The objectives were to (1) provide an estimate of bias for each imputation technique with known values from data engineered to be missing completely at random; (2) determine whether different Center for Epidemiologic Studies Depression (CES-D) Scale scores were obtained from item-mean, person-mean, regression, and hot-deck imputation techniques and whether they differed from the CES-D score obtained from complete cases; and (3) determine whether the variables that predicted the CES-D scores were the same for the complete cases and each of the 4 imputation techniques.
Depressive symptoms were assessed in patients (N=2,317) in an international clinical trial comparing high blood pressure treatments between April 1, 1999, and October 31, 1999. Patients were mailed surveys after randomization. Depressive symptoms were measured using the CES-D Scale. Respondents who completed all 20 items were compared with those who did not complete all 20 items, using independent t tests and chi-square. Z scores were used to determine CES-D mean differences, and multiple regression models were used to predict the CES-D scores for the 4 imputation techniques and the complete case data.
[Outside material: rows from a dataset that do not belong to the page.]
(** The rest of a group, and a whole group. *)
Lemma run_frames id ps : forall sq s w pend, ps ≠ [] → receiving s w pend → except_seq (ota s) = sq → 0 <= sq → sq + Z.of_nat (length ps) <= 16 →
  Forall (λ p, all_u8 p /\ (length p <= 255)%nat) ps → (length pend + length (concat ps) <= OTA_RECV_BUF_SIZE)%nat →
  rx_size (ota s) + Z.of_nat (length (concat ps)) <= image_size (ota s) →
  exists s', ais_run (map InWrite (frames id (sq + Z.of_nat (length ps) - 1) sq ps)) s = Some s' /\ announced s s' /\
    receiving s' (w ++ pend ++ concat ps) [] /\ except_seq (ota s') = 0.
Proof.
  induction ps as [|p ps IH]; intros sq s w pend Hne R Hx Hs Hn Hps Hfit Hsz; [done|]. apply Forall_cons_1 in Hps as [[Up Lp] Hps].
  cbn [concat length] in *. rewrite length_app in Hfit, Hsz. cbn [frames map Ota.ais_run Ota.ais_step].
  destruct (write_data id (sq + Z.of_nat (S (length ps)) - 1) sq p s) as (h & Hh & ->); [done | done | lia |]. set (tf := sq + Z.of_nat (S (length ps)) - 1) in *. rewrite <- Hx in Hh.
  destruct (receive_frame h p tf s w pend R Hh) as (s1 & E & A & Q); [lia | lia | lia | lia |]. rewrite E. cbn [mbind option_bind]. clear E.
  pose proof (same_update s1) as Sm. revert Q. destruct (Z.eqb_spec (except_seq (ota s)) tf) as [Et|Et]; intros Q.
  - destruct ps; [|cbn [length] in *; lia]. destruct Q as [Q1 Q2]. eexists. split; [done|]. cbn [concat]. rewrite app_nil_r.
    split; [by apply (announced_same _ _ _ A)|]. split; [by apply (receiving_same _ _ _ _ Sm)|]. by rewrite (sm_ota _ _ Sm).
  - destruct Q as [Q1 Q2]. destruct ps as [|p' ps]; [cbn [length] in *; lia|]. set (s2 := genie_ais_state_update s1) in *.
    pose proof (rc_size _ _ _ R) as Z1. pose proof (rc_size _ _ _ Q1) as Z2. rewrite length_app in Z2. pose proof (announced_same _ _ _ A Sm) as A2.
    replace tf with (sq + 1 + Z.of_nat (length (p' :: ps)) - 1) by lia.
    destruct (IH (sq + 1) s2 w (pend ++ p)) as (s' & E & A' & R' & X'); try done; try lia.
    + by apply (receiving_same _ _ _ _ Sm).
    + rewrite (sm_ota _ _ Sm). lia.
    + rewrite length_app. lia.
    + rewrite (sm_ota _ _ Sm), Z2. destruct A as (_ & _ & _ & -> & _). lia.
    + exists s'. split; [exact E|]. split; [by apply (announced_trans _ s2)|]. by rewrite <- !app_assoc in R'.
Qed.

(** The groups of a transfer: one to sixteen frames of at most 255 bytes, which together
    fit the receive buffer. *)
Definition group_ok (ps : list (list Z)) : Prop :=
  ps ≠ [] /\ (length ps <= 16)%nat /\ Forall (λ p, all_u8 p /\ (length p <= 255)%nat) ps /\ (length (concat ps) <= OTA_RECV_BUF_SIZE)%nat.

Lemma run_groups id gs : forall s w, receiving s w [] → except_seq (ota s) = 0 → Forall group_ok gs →
  rx_size (ota s) + Z.of_nat (length (concat (concat gs))) <= image_size (ota s) →
  exists s', ais_run (map InWrite (concat (map (group_msgs id) gs))) s = Some s' /\ announced s s' /\
    receiving s' (w ++ concat (concat gs)) [] /\ except_seq (ota s') = 0.
Proof.
  induction gs as [|g gs IH]; intros s w R X Hg Hsz.
  - exists s. cbn. rewrite app_nil_r. split; [done|]. by split.
  - apply Forall_cons_1 in Hg as [(G1 & G2 & G3 & G4) Hg]. cbn [concat map] in *. rewrite concat_app, length_app in Hsz.
    destruct (run_frames id g 0 s w []) as (s1 & E & A & R1 & X1); try done; [lia | lia |]. cbn [app] in R1.
    pose proof (rc_size _ _ _ R) as Z1. pose proof (rc_size _ _ _ R1) as Z2. cbn [length] in *. rewrite length_app in Z2.
    destruct (IH s1 (w ++ concat g) R1 X1 Hg) as (s2 & E2 & A2 & R2 & X2); [destruct A as (_ & _ & _ & -> & _); lia|].
    exists s2. rewrite map_app. split; [rewrite (run_app _ _ _ _ E); exact E2|]. split; [by apply (announced_trans _ s1)|]. by rewrite concat_app, app_assoc.
Qed.

(** An announced image that is newer and fits the partition starts a transfer. *)
Lemma write_upd id v size crc flag s : is_u32 v → is_u32 size → is_u16 crc → appver < v → 0 < size <= ali_dfu_get_ota_partition_max_size (hal s) →
  area (hal s) [] → exists s', _ais_service_write (upd_msg id v size crc flag) s = Some s' /\
    receiving s' [] [] /\ except_seq (ota s') = 0 /\ rx_size (ota s') = 0 /\ ais_state s' = AIS_STATE_OTA /\ image_size (ota s') = size /\ image_crc16 (ota s') = crc /\
    ota_ready (ota s') = 0 /\ g_ble_key s' = g_ble_key s /\ sv s' = sv s /\ hal s' = hal s.
Proof.
  intros Hv Hs Hc Hver Hsz Har. destruct (low_nibble id) as (_ & N1 & N2). unfold Ota._ais_service_write, _ais_server_msg_handle, upd_msg, le32, le16.
  cbn [length Nat.eqb app parse_header mbind option_bind]. rewrite N1. unfold ais_command. cbn [cmd msg_id]. eval_cmd AIS_OTA_FIRMWARE_REQ.
  change (Z.of_nat 16 =? 20) with false. change (Z.of_nat 16 =? 16) with true. cbv iota. unfold genie_ota_handle_update_request, parse_upd_req. cbn [mbind option_bind].
  pose proof (get_le32_le32 v Hv) as E1. pose proof (get_le32_le32 size Hs) as E2. cbn [le32] in E1, E2. rewrite E1, E2, get_le16_le16 by done. rewrite (proj2 (Z.leb_gt _ _)), (proj2 (Z.ltb_ge _ _)), (proj2 (Z.eqb_neq size 0)) by lia. cbn [Z.eqb negb orb fmap option_fmap option_map].
  eexists. split; [reflexivity|]. set (s1 := on_ota _ (set_ais_state _ s)). pose proof (same_same _ _ _ (same_notify (Z.land id 15) AIS_OTA_UPD_RESP (take 6 ([1] ++ le32 0 ++ [CONFIG_AIS_TOTAL_FRAME - 1] ++ repeat 10 10)) s1) (same_update _)) as Sm.
  cbv iota. destruct Sm as [M1 M2 M3 M4 M5]. repeat split_and!; rewrite ?M1, ?M2, ?M3, ?M4, ?M5; try done.
  apply (receiving_same s1); [by split|]. split; try done; [by left | apply Forall_nil_2 | change (hal s1) with (hal s); change (image_size (ota s1)) with size; change (rx_size (ota s1)) with 0; lia].
Qed.

Lemma check_plain_block : block ([1] ++ repeat 15 15).
Proof. split; [done|]. cbn [app repeat]. repeat (apply Forall_cons_2; [lia|]). apply Forall_nil_2. Qed.
Lemma encrypt_length key data : length data = 16%nat → block data → length (snd (genie_crypto_encrypt sched0 key data [])) = 16%nat.
Proof.
  intros L B. unfold genie_crypto_encrypt. rewrite take_ge by lia. rewrite bt_mesh_aes_encrypt_eq. cbn [snd].
  apply encrypt_block_block; [|apply key_schedule_length]. apply zip_lxor_block; [done | apply aes_iv_block].
Qed.

Lemma decrypted_block p data s (f : list Z → option (bool * ais)) : length p = 16%nat → snd (genie_crypto_decrypt sched0 (g_ble_key s) p []) = data →
  decrypted sched0 p s f = f data.
Proof.
  intros L E. unfold decrypted, _ais_decrypt. rewrite take_ge, drop_ge by lia. destruct (genie_crypto_decrypt sched0 (g_ble_key s) p []) as [r d] eqn:D.
  apply (f_equal fst) in D. unfold genie_crypto_decrypt in D. rewrite bt_mesh_aes_decrypt_eq in D. cbn [fst] in D. subst r.
  cbn [snd] in E. subst d. by rewrite app_nil_r.
Qed.

Lemma check_command id b2 c p s : length c = 16%nat → snd (genie_crypto_decrypt sched0 (g_ble_key s) c []) = p → ais_state s = AIS_STATE_OTA →
  _ais_service_write ([Z.land id 15; AIS_OTA_CHECK_REQ; b2; 16] ++ c) s = ('(r, s') ← genie_ota_check_firmware sched0 (Z.land id 15) p s;
    Some (if r : bool then genie_ais_state_update s' else if bool_decide (ais_state s' ≠ AIS_STATE_OTA) then _ais_server_indicate (Z.land id 15) AIS_RESP_ERR [] s' else s')).
Proof.
  intros Lc E Hst. destruct (low_nibble id) as (_ & N1 & N2). unfold Ota._ais_service_write, _ais_server_msg_handle. cbn [length Nat.eqb app parse_header mbind option_bind]. rewrite N1.
  unfold ais_command. cbn [cmd msg_id]. eval_cmd AIS_OTA_CHECK_REQ. rewrite Lc. change (Z.of_nat 20 =? 20) with true. rewrite bool_decide_eq_true_2 by done. cbn [andb].
  rewrite (decrypted_block c p) by done. by destruct (genie_ota_check_firmware _ _ _ _) as [[[] s']|].
Qed.

(** The check of a request whose first byte is one. *)
Lemma check_firmware_one id p s : exists s', genie_ota_check_firmware sched0 id (1 :: p) s = Some (true, s') /\
  hal s' = hal s /\ g_ble_key s' = g_ble_key s /\
  if dfu_crc (hal s) =? image_crc16 (ota s)
  then ais_state s' = AIS_STATE_REBOOT /\ ota s' = set_ota_ready 1 (ota s) /\ sv s' = on_store (λ st, snd (genie_storage_write_userdata GFI_OTA_INDICAT (Some [1]) st)) (sv s)
  else ais_state s' = AIS_STATE_IDLE /\ ota s' = ota s /\ sv s' = sv s.
Proof.
  unfold genie_ota_check_firmware. cbn [lookup list_lookup mbind option_bind]. change (1 =? 1) with true. cbv iota. unfold dfu_check_checksum. cbn [set_ais_state hal ota].
  destruct (dfu_crc (hal s) =? image_crc16 (ota s)); cbn [negb andb truthy Z.eqb].
  all: eexists; split; [reflexivity|].
  all: match goal with |- context [genie_ais_notify ?i ?cm ?m ?x] => destruct (same_notify i cm m x) as [M1 M2 M3 M4 M5] end.
  all: rewrite M1, M2, M3, M4, M5; done.
Qed.

Lemma write_check id s : ais_state s = AIS_STATE_OTA → exists s', _ais_service_write (check_msg id (g_ble_key s)) s = Some s' /\
  hal s' = hal s /\ g_ble_key s' = g_ble_key s /\
  if dfu_crc (hal s) =? image_crc16 (ota s)
  then ais_state s' = AIS_STATE_REBOOT /\ ota s' = set_ota_ready 1 (ota s) /\ sv s' = on_store (λ st, snd (genie_storage_write_userdata GFI_OTA_INDICAT (Some [1]) st)) (sv s)
  else ais_state s' = AIS_STATE_IDLE /\ ota s' = ota s /\ sv s' = sv s.
Proof.
  intros Hst. pose proof (encrypt_length (g_ble_key s) ([1] ++ repeat 15 15) eq_refl check_plain_block) as El.
  pose proof (crypto_roundtrip sched0 (g_ble_key s) _ [] [] check_plain_block) as Er. unfold check_msg. rewrite (check_command id 0 _ _ s El Er Hst).
  destruct (check_firmware_one (Z.land id 15) (repeat 15 15) s) as (s' & E & Q). change ([1] ++ repeat 15 15) with (1 :: repeat 15 15). rewrite E. cbn [mbind option_bind].
  exists (genie_ais_state_update s'). destruct (same_update s') as [-> -> -> -> ->]. split; [done | exact Q].
Qed.

Lemma transfer id v crc flag gs s : let img := concat (concat gs) in let size := Z.of_nat (length img) in
  area (hal s) [] → is_u32 v → is_u16 crc → appver < v → 0 < size <= ali_dfu_get_ota_partition_max_size (hal s) → Forall group_ok gs →
  exists s', ais_run (InWrite (upd_msg id v size crc flag) :: map InWrite (concat (map (group_msgs id) gs)) ++ [InWrite (check_msg id (g_ble_key s))]) s = Some s' /\
    area (hal s') img /\
    if crc =? util_crc16_ccitt img None
    then ais_state s' = AIS_STATE_REBOOT /\ ota_ready (ota s') = 1 /\ sv s' = on_store (λ st, snd (genie_storage_write_userdata GFI_OTA_INDICAT (Some [1]) st)) (sv s)
    else ais_state s' = AIS_STATE_IDLE /\ ota_ready (ota s') = 0 /\ sv s' = sv s.
Proof.
  cbv zeta. intros Har Hv Hc Hver Hsz Hg. destruct (area_max _ _ Har) as [Hm _]. pose proof Har as (_ & _ & Pl & _). change (2 * SPIF_SECTOR_SIZE) with 8192 in *.
  destruct (write_upd id v (Z.of_nat (length (concat (concat gs)))) crc flag s) as (s1 & E1 & R1 & X1 & Z1 & St1 & I1 & C1 & O1 & K1 & V1 & H1); try done; [lia|].
  destruct (run_groups id gs s1 [] R1 X1 Hg) as (s2 & E2 & (A1 & A2 & A3 & A4 & A5 & A6 & A7) & R2 & X2); [lia|].
  destruct (write_check id s2) as (s3 & E3 & H3 & K3 & Q); [congruence|]. exists s3. cbn [Ota.ais_run Ota.ais_step]. rewrite E1. cbn [mbind option_bind].
  rewrite (run_app _ _ _ _ E2). cbn [Ota.ais_run Ota.ais_step]. replace (g_ble_key s) with (g_ble_key s2) by congruence. rewrite E3. cbn [mbind option_bind]. split; [done|].
  split; [rewrite H3; apply (rc_area _ _ _ R2)|]. destruct (rc_crc _ _ _ R2) as [E|E]; [cbn [app] in E; rewrite E in Hsz; cbn in Hsz; lia|]. cbn [app] in E.
  rewrite E, A5, C1, Z.eqb_sym in Q. destruct (crc =? _); destruct Q as (Q1 & Q2 & Q3); rewrite Q1, Q2, Q3, A3, V1; [done|]. rewrite A6, O1. done.
Qed.

(** [C16] A whole update over one connection, into a partition that is erased behind its two reserved sectors and with a flash driver that does not fail ([area]): announced with a higher version, its size and checksum, sent in groups that fit the receive buffer, checked.  The image is then in flash byte by byte behind the two reserved sectors, and the device is about to restart into it, with the indication stored, exactly when the announced checksum is the CRC of the image; else it is idle again.  Without the two conditions the device restarts into something else: [dirty_flash_accepted], [lost_write_accepted]. *)
Theorem transfer_installs id v crc flag gs s : let img := concat (concat gs) in let size := Z.of_nat (length img) in
  area (hal s) [] → is_u32 v → is_u16 crc → appver < v → 0 < size <= ali_dfu_get_ota_partition_max_size (hal s) → Forall group_ok gs →
  exists s', ais_run (InWrite (upd_msg id v size crc flag) :: map InWrite (concat (map (group_msgs id) gs)) ++ [InWrite (check_msg id (g_ble_key s))]) s = Some s' /\
    area (hal s') img /\
    if crc =? util_crc16_ccitt img None
    then ais_state s' = AIS_STATE_REBOOT /\ ota_ready (ota s') = 1 /\ sv s' = on_store (λ st, snd (genie_storage_write_userdata GFI_OTA_INDICAT (Some [1]) st)) (sv s)
    else ais_state s' = AIS_STATE_IDLE /\ ota_ready (ota s') = 0 /\ sv s' = sv s.
Proof. exact (transfer id v crc flag gs s). Qed.

(** ** Any session *)

Lemma receiving_err s w pend e : receiving s w pend → receiving (on_ota (set_err e) s) w pend.
Proof. intros []. by split. Qed.

(** What the frames of a transfer amount to: the number of the next frame, the frames of the current
    group, and the complete groups. *)
Record groups := mkGroups { g_next : Z; g_pend : list Z; g_done : list Z }.
Definition no_groups : groups := mkGroups 0 [] [].
(** A frame counts when its number is the next one and the image has room for it; the last frame of a
    group completes it. *)
Definition accept_frame (img sq tf : Z) (p : list Z) (g : groups) : groups :=
  if (sq <=? tf) && (sq =? g_next g) && (Z.of_nat (length (g_done g ++ g_pend g ++ p)) <=? img)
  then (if sq =? tf then mkGroups 0 [] (g_done g ++ g_pend g ++ p) else mkGroups (sq + 1) (g_pend g ++ p) (g_done g)) else g.
(** Only a data message of version 0 whose length byte is right has a frame. *)
Definition accept (img : Z) (g : groups) (i : ais_input) : groups :=
  match i with
  | InWrite (b0 :: c :: b2 :: n :: p) =>
    if (c =? AIS_OTA_DATA) && (n =? Z.of_nat (length p)) && (Z.shiftr b0 5 =? 0) then accept_frame img (Z.land b2 15) (Z.shiftr b2 4) p g else g
  | _ => g
  end.
Definition accepted_groups (img : Z) (l : list ais_input) : list Z := g_done (fold_left (accept img) l no_groups).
Imputed CES-D mean scores ranged from 14.58 to 14.68. The 4 imputed CES-D mean scores were consistently, but not significantly, higher than the complete case CES-D mean of 14.06. Imputed mean scores were similar to each other and the complete case mean score. Four regression models predicting the imputed CES-D scores yielded similar predictions. With the exception of sex, the same variables predicted the complete case CES-D and the imputed CES-D scores.
All the imputed means were similar to the complete case mean, with the exception of the regression imputation. Imputing missing data did not significantly alter the conclusions regarding which factors were associated with variations in CES-D scores. Since imputation has the potential to increase statistical power, researchers dealing with missing CES-D scores should consider imputing missing data.